You can’t download the warmth that comes from opening a fridge you didn’t pay for and seeing that someone thought of you even if they didn’t know your name.

Then there are tool libraries, free bike repair days, seed swaps, little commons sprouting up in alleys and basements and church halls. They don’t cure loneliness outright, but they chip away at the lie that you’re on your own.

Or take the resurgence of local co-housing, not the glossy luxury kind but the scrappy, sometimes messy attempts by ordinary people to live near people they trust to share chores, dinners, child care, errands. During the worst stretches of the pandemic, these networks kept people alive in ways the official systems simply didn’t or couldn’t.

We don’t hear these stories on the nightly news because they aren’t easily monetized. They aren’t dramatic enough for a headline, not tragic enough for clickbait. But they matter. What would happen if we told more of them? If we chose to believe that the antidote to loneliness isn’t better AI or fancier virtual reality but more radical experiments in real-life, messy togetherness?

Of course, not everyone wants to join a co-op or potluck. Some people really are happier with more solitude, and that’s real too. But solitude is not the same as involuntary isolation. The difference is choice. The difference is having a community to step back from and step back into when you’re ready.

Right now, millions of people don’t have that option. They live alone not by choice but by design: scattered by economic forces, boxed into rent they can barely afford, squeezed by jobs that demand everything and give nothing back except a paycheck and maybe a Slack channel full of coworkers they’ll never meet in person.

When we talk about solutions to loneliness, we can’t just think in terms of feelings. We have to think structurally. Loneliness is personal but it’s also political.

A single parent isn’t isolated because they lack self-help tips; they’re isolated because child care costs more than they earn in a week. An elderly person isn’t disconnected because they forgot how to socialize. They’re disconnected because the bus line shut down, the park feels unsafe, the community center closed for budget cuts.
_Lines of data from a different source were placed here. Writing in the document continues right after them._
Lemma upload_chunks_spec fuel bytes maxChunk m ingestion o z w :
  to_int maxChunk = Some m → 1 ≤ m ≤ CHUNK_BYTES → to_int o = Some z → 0 ≤ z → slen bytes ≤ 2 ^ 52 →
  (String.length (drop_str (Z.to_nat z) bytes) < fuel)%nat →
  upload_chunks sha256 json fuel bytes maxChunk ingestion (Num o) w =
    put_all bytes ingestion z (pieces (pred fuel) (Z.to_nat m) (drop_str (Z.to_nat z) bytes)) w.
Proof using Type.
  intros Hm Hrange. revert ingestion o z w.
  induction fuel as [|fuel IH]; intros ingestion o z w Ho Hz Hlen Hfuel; [lia|].
  cbn [upload_chunks js_ltb to_primitive to_number mbind result_bind js_Z].
  unfold mbind at 1, io_bind at 1. rewrite guarded_lift_Ok, (num_ltb_int _ _ _ _ Ho (to_int_of_Z _)).
  cbn [pred]. destruct (Z.ltb_spec z (slen bytes)) as [Hlt|Hge].
  2: { rewrite drop_str_all by (unfold slen in *; lia). by destruct fuel. }
  rewrite length_drop_str in Hfuel. unfold slen in Hlt. destruct fuel as [|fuel]; [lia|].
  set (rest := drop_str (Z.to_nat z) bytes).
  assert (Hrest : rest ≠ "").
  { intros E. assert (String.length rest = 0%nat) as H by (by rewrite E). unfold rest in H.
    rewrite length_drop_str in H. lia. }
  assert (pieces (S fuel) (Z.to_nat m) rest =
    take_str (Z.to_nat m) rest :: pieces fuel (Z.to_nat m) (drop_str (Z.to_nat m) rest)) as ->
    by (by destruct rest).
  assert (Hsize : slen (take_str (Z.to_nat m) rest) ≤ m).
  { unfold slen. rewrite length_take_str. lia. }
  cbn [put_all]. rewrite (chunk_at_int bytes maxChunk m o z) by (done || (unfold slen; lia)). fold rest.
  set (c := take_str (Z.to_nat m) rest) in *.
  change (lift (Ok c) ≫= λ chunk, put_chunk sha256 json bytes ingestion (Num o) chunk)
    with (put_chunk sha256 json bytes ingestion (Num o) c).
  unfold CHUNK_BYTES in *. unfold slen in Hlen, Hsize.
  rewrite (put_chunk_int bytes ingestion o z) by (done || (unfold slen, MAX_SAFE_INTEGER; lia)).
  unfold mbind, io_bind. destruct (guarded _ _ _ w) as [[next|e] w1]; [|done].
  cbn [js_add to_primitive to_number mbind result_bind]. rewrite guarded_lift_Ok.
  assert (Hpast : to_int (num_add o maxChunk) = Some (z + m)) by (apply num_add_int; [done|done|lia]).
  rewrite (IH next _ (z + m) w1 Hpast); [|lia|unfold slen; lia|rewrite length_drop_str; lia].
  assert (Hrest' : drop_str (Z.to_nat (z + m)) bytes = drop_str (Z.to_nat m) rest).
  { unfold rest. rewrite drop_str_drop. f_equal. lia. }
  rewrite Hrest'. cbn [pred]. destruct (Z.le_gt_cases (z + m) (slen bytes)) as [Hle|Hgt].
  - assert (slen c = m) as ->; [|done]. unfold slen, c, rest in *.
    rewrite length_take_str, length_drop_str. lia.
  - rewrite drop_str_all; [by destruct fuel|]. unfold slen, rest in *. rewrite length_drop_str. lia.
Qed.
End upload_loop.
If you care about human connection, you have to care about housing, wages, transportation, public safety, and all the invisible scaffolding that makes it possible for people to bump into each other, linger, and grow roots. And you have to care about how the loneliness economy preys on that absence. Every dollar spent on an AI boyfriend is a dollar that didn’t go toward building the real-life conditions where healthy relationships thrive.

So here’s what I think the real humanist challenge is: to take loneliness personally and seriously but never privately. To see it not as an individual shortcoming but as a social warning light. And to respond not by judging or mocking the ways people cope but by fighting for a society that makes real connection easier than the fake kind.

That means showing up for the boring work: advocating for parks, libraries, bus routes, unions, fair wages, community centers. Fighting gentrification so neighbors aren’t uprooted the second they start to know each other. Demanding labor policies that leave time for family dinners and weekend hangouts that don’t revolve around spending money.

And yes, it means each of us deciding, in the small, awkward moments, to do the thing that doesn’t scale: invite someone over. Walk across the street with cookies. Offer a ride. Pick up the phone instead of sending the text. Say yes when you’d rather stay home, sometimes.